For flat and gently sloped regions of Switzerland, a soil erosion modelling approach was already realized by the Centre for Development and Environment University Bern and Agroscope Reckenholz (ERKII) which is currently to be upgraded. To complement the ERKII-results and to create a nationwide soil erosion risk map, a risk assessment for the formally excluded mountain zones III, IV and summering grazing zones will be realized by geospatial modelling.
According to a comprehensive approach, the model is based on the Revised Universal Soil Loss Equation (RUSLE) by Wischmeier & Smith (1978). The general soil-loss-equation of RUSLE is a function of six factors:
A = R * K * L * S * C * P
whereat A is the mean long-time soil loss in t*ha-1*yr-1, R the rain erosivity factor, K the soil erodibility and the parameters L and S describe the length and slope of the relief. C deals as an index for soil cover and landuse methods, P as a variable of protection and soil conservation.
The main task of the ongoing project is the adaptation of the model parameters which aren’t generally accepted for steep slopes and grassland in alpine areas.
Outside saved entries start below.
(* ===== verification/DifFlat.v ===== *)
(** * Protection information: buffers as lists of blocks

    The reference functions of [DifBlocks] and [DifCopy]: a block that was
    generated passes its check, and the blocks do not disturb each other. *)

From S2P Require Import Prelude Pipe PipeLemmas IovLemmas Dif DifMem DifLemmas DifBlocks DifCopy.

Lemma first_err_none chk n k :
  first_err chk n k = None <-> (forall j, k <= j < k + Z.of_nat n -> chk j = None).
Proof.
  revert k. induction n as [|n IH]; intros k; cbn [first_err]; [split; [intros _ j; lia|done]|].
  split.
  - destruct (chk k) eqn:E; [done|]. intros H j Hj. destruct (decide (j = k)) as [->|]; [done|].
    apply (proj1 (IH (k + 1)) H). lia.
  - intros H. rewrite (H k) by lia. apply IH. intros j Hj. apply H. lia.
Qed.

Lemma first_err_some chk n k e :
  first_err chk n k = Some e <->
  exists j, k <= j < k + Z.of_nat n /\ chk j = Some e /\ forall i, k <= i < j -> chk i = None.
Proof.
  revert k. induction n as [|n IH]; intros k; cbn [first_err].
  { split; [done|]. intros (j & ? & _). lia. }
  destruct (chk k) as [e'|] eqn:E.
  - split.
    + intros [= <-]. exists k. split_and!; [lia|lia|done|]. intros i ?. lia.
    + intros (j & Hj & Ej & Hi). destruct (decide (j = k)) as [->|]; [congruence|].
      rewrite (Hi k) in E by lia. done.
  - rewrite IH. split; intros (j & Hj & Ej & Hi).
    + exists j. split_and!; [lia|lia|done|]. intros i ?. destruct (decide (i = k)) as [->|]; [done|]. apply Hi. lia.
    + exists j. destruct (decide (j = k)) as [->|]; [congruence|]. split_and!; [lia|lia|done|]. intros i ?. apply Hi. lia.
Qed.

Lemma first_err_ext chk chk' n k :
  (forall j, k <= j < k + Z.of_nat n -> chk j = chk' j) -> first_err chk n k = first_err chk' n k.
Proof.
  revert k. induction n as [|n IH]; intros k H; cbn [first_err]; [done|]. rewrite (H k), IH by (intros; lia || (apply H; lia)).
  done.
Qed.

Section Flat.
Context {C : Crc} {L : CrcLaws C} (c : dif_ctx) (Hc : ctx_ok c).
Notation sz := (_dif_size (dif_pi_format c)).
Notation gi := (guard_interval c).
Notation bs := (block_size c).
Notation dbs := (block_size c - c_md_size c).
Notation block F k := (slice F (k * bs) bs).

Lemma block_part F k o m :
  0 <= k -> 0 <= o -> 0 <= m -> o + m <= bs -> slice F (k * bs + o) m = slice (block F k) o m.
Proof. intros Hk Ho Hm Hl. pose proof (dbs_pos c Hc). rewrite slice_slice by nia. done. Qed.

Lemma block_head F k m : 0 <= k -> 0 <= m <= bs -> slice F (k * bs) m = slice (block F k) 0 m.
Proof. intros Hk Hm. rewrite <- block_part by lia. by rewrite Z.add_0_r. Qed.

(** A check reads the block only. *)
Lemma verify_at_block k F F' : 0 <= k -> block F k = block F' k -> verify_at c k F = verify_at c k F'.
Proof.
  intros Hk E. pose proof (dbs_pos c Hc). unfold verify_at, block_guard.
  rewrite (block_part F k gi sz), (block_part F' k gi sz), (block_head F k gi), (block_head F' k gi), E by lia. done.
Qed.

Lemma base_zlen z F p : 0 <= p -> p + bs <= zlen F -> zlen (base_of c z F p) = sz.
Proof.
  intros Hp Hl. pose proof (dbs_pos c Hc). unfold base_of. destruct z; [apply dif_zero_zlen|apply slice_zlen; lia].
Qed.

Lemma field_zlen base F k p : zlen base = sz -> zlen (field c base F k p) = sz.
Proof. apply gen_zlen. Qed.

Lemma block_guard_range F p : 0 <= block_guard c F p < 2 ^ (8 * _dif_guard_size (dif_pi_format c)).
Proof. unfold block_guard. destruct (has_flag _ _); [apply guard_range|]. split; [done|]. by destruct (dif_pi_format c). Qed.

(** What a generation does to the parts of its block, and to the others. *)
Section Gen.
Variables (z : bool) (k : Z) (F : list Z).
Hypotheses (Hk : 0 <= k) (Hl : k * bs + bs <= zlen F).

Lemma gen_data o m : 0 <= o -> 0 <= m -> o + m <= gi -> slice (gen_at c z k F) (k * bs + o) m = slice F (k * bs + o) m.
Proof.
  intros Ho Hm Hg. pose proof (dbs_pos c Hc). assert (0 <= k * bs) by nia. unfold gen_at.
  pose proof (field_zlen (base_of c z F (k * bs)) F k (k * bs) ltac:(apply base_zlen; lia)).
  apply slice_splice_out; lia.
Qed.

Lemma gen_field : slice (gen_at c z k F) (k * bs + gi) sz = field c (base_of c z F (k * bs)) F k (k * bs).
Proof.
  pose proof (dbs_pos c Hc). assert (0 <= k * bs) by nia. unfold gen_at.
  pose proof (field_zlen (base_of c z F (k * bs)) F k (k * bs) ltac:(apply base_zlen; lia)).
  apply slice_splice_eq; lia.
Qed.

(** The bytes outside the block. *)
Lemma gen_other p m : 0 <= p -> 0 <= m -> p + m <= k * bs \/ k * bs + bs <= p -> slice (gen_at c z k F) p m = slice F p m.
Proof.
  intros Hp Hm Ho. pose proof (dbs_pos c Hc). assert (0 <= k * bs) by nia. unfold gen_at.
  pose proof (field_zlen (base_of c z F (k * bs)) F k (k * bs) ltac:(apply base_zlen; lia)).
  apply slice_splice_out; lia.
Qed.

Lemma gen_verifies : ~ tag_conflict c -> verify_at c k (gen_at c z k F) = None.
Proof.
  intros Ht. pose proof (dbs_pos c Hc). unfold verify_at. rewrite gen_field.
  assert (E : block_guard c (gen_at c z k F) (k * bs) = block_guard c F (k * bs)).
  { unfold block_guard. destruct (has_flag _ _); [|done]. f_equal.
    pose proof (gen_data 0 gi ltac:(lia) ltac:(lia) ltac:(lia)) as E. by rewrite Z.add_0_r in E. }
  rewrite E. apply generated_verifies; [apply base_zlen; nia|apply block_guard_range|apply Hc|done].
Qed.

End Gen.

Lemma block_order j k : j < k -> j * bs + bs <= k * bs.
Proof. intros H. pose proof (dbs_pos c Hc). nia. Qed.

Lemma gen_block_other z j k F :
  0 <= j -> 0 <= k -> j <> k -> k * bs + bs <= zlen F -> block (gen_at c z k F) j = block F j.
Proof.
  intros Hj Hk Hne Hl. pose proof (dbs_pos c Hc). apply gen_other; [done|done|nia|lia|].
  destruct (Z.lt_total j k) as [H1|[?|H1]]; [left; by apply block_order|lia|right; by apply block_order].
Qed.

Lemma flat_block_other z n j F :
  Z.of_nat n <= j -> Z.of_nat n * bs <= zlen F -> block (flat_generate c z n F) j = block F j.
Proof.
  intros Hj. pose proof (dbs_pos c Hc). induction n as [|n IH]; intros Hl; [done|]. cbn [flat_generate].
  rewrite gen_block_other; [apply IH; lia|lia|lia|lia|]. rewrite flat_zlen by (done || lia). lia.
Qed.

Lemma flat_verifies z n k F :
  ~ tag_conflict c -> Z.of_nat n * bs <= zlen F -> 0 <= k < Z.of_nat n ->
  verify_at c k (flat_generate c z n F) = None.
Proof.
  intros Ht. pose proof (dbs_pos c Hc). induction n as [|n IH]; intros Hl Hk; [lia|]. cbn [flat_generate].
  assert (Hz : zlen (flat_generate c z n F) = zlen F) by (apply flat_zlen; [done|lia]).
  destruct (decide (k = Z.of_nat n)) as [->|].
  - apply gen_verifies; [lia|lia|done].
  - rewrite <- (IH ltac:(lia) ltac:(lia)). apply verify_at_block; [lia|]. apply gen_block_other; lia.
Qed.

(** The data of a block, and the bytes behind the blocks, are kept. *)
Lemma flat_data z n k F :
  Z.of_nat n * bs <= zlen F -> 0 <= k < Z.of_nat n ->
  slice (flat_generate c z n F) (k * bs) gi = slice F (k * bs) gi.
Proof.
  pose proof (dbs_pos c Hc). induction n as [|n IH]; intros Hl Hk; [lia|]. cbn [flat_generate].
  assert (Hz : zlen (flat_generate c z n F) = zlen F) by (apply flat_zlen; [done|lia]).
  destruct (decide (k = Z.of_nat n)) as [->|].
  - rewrite <- (Z.add_0_r (Z.of_nat n * bs)) at 1. rewrite gen_data, Z.add_0_r by lia.
    rewrite (block_head (flat_generate c z n F) (Z.of_nat n) gi), (block_head F (Z.of_nat n) gi) by lia.
    by rewrite flat_block_other by lia.
  - rewrite <- (IH ltac:(lia) ltac:(lia)), (block_head (gen_at _ _ _ _) k gi), (block_head (flat_generate c z n F) k gi) by lia.
    by rewrite gen_block_other by lia.
Qed.

(** The bytes of a block outside its protection field are kept. *)
Lemma gen_part z k o m F :
  0 <= k -> k * bs + bs <= zlen F -> 0 <= o -> 0 <= m -> o + m <= bs -> o + m <= gi \/ gi + sz <= o ->
  slice (gen_at c z k F) (k * bs + o) m = slice F (k * bs + o) m.
Proof.
  intros Hk Hl Ho Hm Hb Hout. pose proof (dbs_pos c Hc). assert (0 <= k * bs) by nia. unfold gen_at.
  pose proof (field_zlen (base_of c z F (k * bs)) F k (k * bs) ltac:(apply base_zlen; lia)).
  apply slice_splice_out; lia.
Qed.

Lemma flat_part z n k o m F :
  Z.of_nat n * bs <= zlen F -> 0 <= k < Z.of_nat n -> 0 <= o -> 0 <= m -> o + m <= bs ->
  o + m <= gi \/ gi + sz <= o ->
  slice (flat_generate c z n F) (k * bs + o) m = slice F (k * bs + o) m.
Proof.
  intros Hl Hk Ho Hm Hb Hout. pose proof (dbs_pos c Hc). revert Hl Hk.
  induction n as [|n IH]; intros Hl Hk; [lia|]. cbn [flat_generate].
  assert (Hz : zlen (flat_generate c z n F) = zlen F) by (apply flat_zlen; [done|lia]).
  destruct (decide (k = Z.of_nat n)) as [->|].
  - rewrite gen_part by lia. rewrite (block_part (flat_generate c z n F)), (block_part F) by lia.
    by rewrite flat_block_other by lia.
  - rewrite <- (IH ltac:(lia) ltac:(lia)), (block_part (gen_at _ _ _ _)), (block_part (flat_generate c z n F)) by lia.
    by rewrite gen_block_other by lia.
Qed.

Lemma flat_guard z n k F :
  Z.of_nat n * bs <= zlen F -> 0 <= k < Z.of_nat n ->
  block_guard c (flat_generate c z n F) (k * bs) = block_guard c F (k * bs).
Proof. intros Hl Hk. unfold block_guard. by rewrite flat_data. Qed.

Lemma flat_field z n k F :
  Z.of_nat n * bs <= zlen F -> 0 <= k < Z.of_nat n ->
  slice (flat_generate c z n F) (k * bs + gi) sz = field c (base_of c z F (k * bs)) F k (k * bs).
Proof.
  pose proof (dbs_pos c Hc). induction n as [|n IH]; intros Hl Hk; [lia|]. cbn [flat_generate].
  assert (Hz : zlen (flat_generate c z n F) = zlen F) by (apply flat_zlen; [done|lia]).
  destruct (decide (k = Z.of_nat n)) as [->|].
  - rewrite gen_field by lia. pose proof (flat_block_other z n (Z.of_nat n) F ltac:(lia) ltac:(lia)) as Eb.
    unfold field, base_of, block_guard.
    rewrite (block_head (flat_generate c z n F) (Z.of_nat n) gi), (block_head F (Z.of_nat n) gi) by lia.
    rewrite (block_part (flat_generate c z n F) (Z.of_nat n) gi sz), (block_part F (Z.of_nat n) gi sz) by lia.
    by rewrite Eb.
  - rewrite <- (IH ltac:(lia) ltac:(lia)), (block_part (gen_at _ _ _ _) k gi sz), (block_part (flat_generate c z n F) k gi sz) by lia.
    by rewrite gen_block_other by lia.
Qed.

Lemma flat_tail z n m F :
  Z.of_nat n * bs + m <= zlen F -> 0 <= m ->
  slice (flat_generate c z n F) (Z.of_nat n * bs) m = slice F (Z.of_nat n * bs) m.
Proof.
  intros Hl Hm. pose proof (dbs_pos c Hc).
  assert (H' : forall i, (i <= n)%nat -> slice (flat_generate c z i F) (Z.of_nat n * bs) m = slice F (Z.of_nat n * bs) m).
  { induction i as [|i IH]; intros Hi; [done|]. cbn [flat_generate].
    assert (Z.of_nat i * bs + bs <= Z.of_nat n * bs) by (apply block_order; lia).
    rewrite gen_other; [apply IH; lia|lia| |nia|lia|by right].
    rewrite flat_zlen by (done || lia). lia. }
  by apply H'.
Qed.

(** ** Copies *)

Section Insert.
Variables (D B : list Z) (n : nat).
Hypotheses (HD : Z.of_nat n * dbs <= zlen D) (HB : Z.of_nat n * bs <= zlen B).

Lemma data_zlen k : 0 <= k < Z.of_nat n -> zlen (slice D (k * dbs) dbs) = dbs.
Proof. intros Hk. pose proof (dbs_pos c Hc). apply slice_zlen; nia. Qed.

Lemma put_zlen k B' : 0 <= k < Z.of_nat n -> zlen B' = zlen B -> zlen (put_data c k D B') = zlen B.
Proof.
  intros Hk E. pose proof (dbs_pos c Hc). pose proof (data_zlen k Hk). rewrite <- E. unfold put_data.
  apply splice_zlen; nia.
Qed.

Lemma insert_zlen i : (i <= n)%nat -> zlen (flat_insert c i D B) = zlen B.
Proof.
  pose proof (dbs_pos c Hc). induction i as [|i IH]; intros Hi; [done|]. cbn [flat_insert].
  assert (Hp : zlen (put_data c (Z.of_nat i) D (flat_insert c i D B)) = zlen B) by (apply put_zlen; [lia|apply IH; lia]).
  rewrite gen_at_zlen; [done|done|lia|nia].
Qed.

(** A copied block and the other blocks. *)
Lemma put_block_other j k B' :
  0 <= j -> 0 <= k < Z.of_nat n -> j <> k -> zlen B' = zlen B -> block (put_data c k D B') j = block B' j.
Proof.
  intros Hj Hk Hne E. pose proof (dbs_pos c Hc). pose proof (data_zlen k Hk). unfold put_data.
  apply slice_splice_out; [nia|nia|nia|].
  destruct (Z.lt_total j k) as [H1|[?|H1]]; [left; by apply block_order|lia|]. right.
  pose proof (block_order k j H1). lia.
Qed.

Lemma put_head k B' :
  0 <= k < Z.of_nat n -> zlen B' = zlen B -> slice (put_data c k D B') (k * bs) dbs = slice D (k * dbs) dbs.
Proof.
  intros Hk E. pose proof (dbs_pos c Hc). pose proof (data_zlen k Hk). unfold put_data. apply slice_splice_eq; [nia|done|nia].
Qed.

(** Every inserted block passes its check, and has the data of the caller. *)
Lemma insert_block i k :
  ~ tag_conflict c -> (i <= n)%nat -> 0 <= k < Z.of_nat i ->
  verify_at c k (flat_insert c i D B) = None /\ slice (flat_insert c i D B) (k * bs) dbs = slice D (k * dbs) dbs.
Proof.
  intros Ht. pose proof (dbs_pos c Hc) as Hd. induction i as [|i IH]; intros Hi Hk; [lia|]. cbn [flat_insert].
  assert (Hi' : zlen (flat_insert c i D B) = zlen B) by (apply insert_zlen; lia).
  set (P := put_data c (Z.of_nat i) D (flat_insert c i D B)).
  assert (Hp : zlen P = zlen B) by (apply put_zlen; [lia|done]).
  destruct (decide (k = Z.of_nat i)) as [->|Hne].
  - split; [apply gen_verifies; [lia|nia|done]|]. rewrite <- (put_head (Z.of_nat i) (flat_insert c i D B)) by (lia || done). fold P.
    rewrite <- (Z.add_0_r (Z.of_nat i * bs)) at 1. by rewrite gen_data, Z.add_0_r by (lia || nia).
  - assert (Eb : block (gen_at c false (Z.of_nat i) P) k = block (flat_insert c i D B) k).
    { rewrite gen_block_other by (lia || nia). by apply put_block_other; try lia. }
    destruct (IH ltac:(lia) ltac:(lia)) as [E1 E2]. split.
    + rewrite <- E1. apply verify_at_block; [lia|done].
    + rewrite <- E2, (block_head (gen_at _ _ _ _) k dbs), (block_head (flat_insert c i D B) k dbs), Eb by lia. done.
Qed.

(** The extracted data is that of the blocks. *)
Lemma extract_zlen i : (i <= n)%nat -> zlen (flat_extract c i B D) = zlen D.
Proof.
  pose proof (dbs_pos c Hc). induction i as [|i IH]; intros Hi; [done|]. cbn [flat_extract].
  assert (zlen (slice B (Z.of_nat i * bs) dbs) = dbs) by (apply slice_zlen; nia).
  rewrite splice_zlen; rewrite ?IH; lia || nia.
Qed.

Lemma extract_data i k :
  (i <= n)%nat -> 0 <= k < Z.of_nat i -> slice (flat_extract c i B D) (k * dbs) dbs = slice B (k * bs) dbs.
Proof.
  pose proof (dbs_pos c Hc) as Hd. induction i as [|i IH]; intros Hi Hk; [lia|]. cbn [flat_extract].
  assert (Hz : zlen (slice B (Z.of_nat i * bs) dbs) = dbs) by (apply slice_zlen; nia).
  pose proof (extract_zlen i ltac:(lia)) as Hz2. destruct (decide (k = Z.of_nat i)) as [->|Hne].
  - apply slice_splice_eq; [nia|done|nia].
  - rewrite <- IH by lia. apply slice_splice_out; nia.
Qed.

End Insert.

(** Lists that agree block by block. *)
Lemma slices_eq A A' n b :
  0 <= b -> (forall k, 0 <= k < Z.of_nat n -> slice A (k * b) b = slice A' (k * b) b) ->
  slice A 0 (Z.of_nat n * b) = slice A' 0 (Z.of_nat n * b).
Proof.
  intros Hb. induction n as [|n IH]; intros H; [done|].
  replace (Z.of_nat (S n) * b) with (Z.of_nat n * b + b) by lia. rewrite !slice_app by nia.
  rewrite !Z.add_0_l, (H (Z.of_nat n)), IH by (lia || (intros; apply H; lia)). done.
Qed.

End Flat.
Using rainfall data with high temporal and spatial resolution, Meusburger et al. (2012) and Nogler (2012) found out that rain erosivity (R-factor) has a reasonable seasonal variability in Switzerland. Furthermore, detailed information of soil cover could be obtained by remote sensing methods to reflect the seasonal ratios of covering. Considering the seasonal variability of R-factor as well the shift of soil cover (C-factor) will improve the model reliability significantly.
Due to the excellent database of Switzerland, the model could be used as a prototype for risk assessment in the European alpine regions.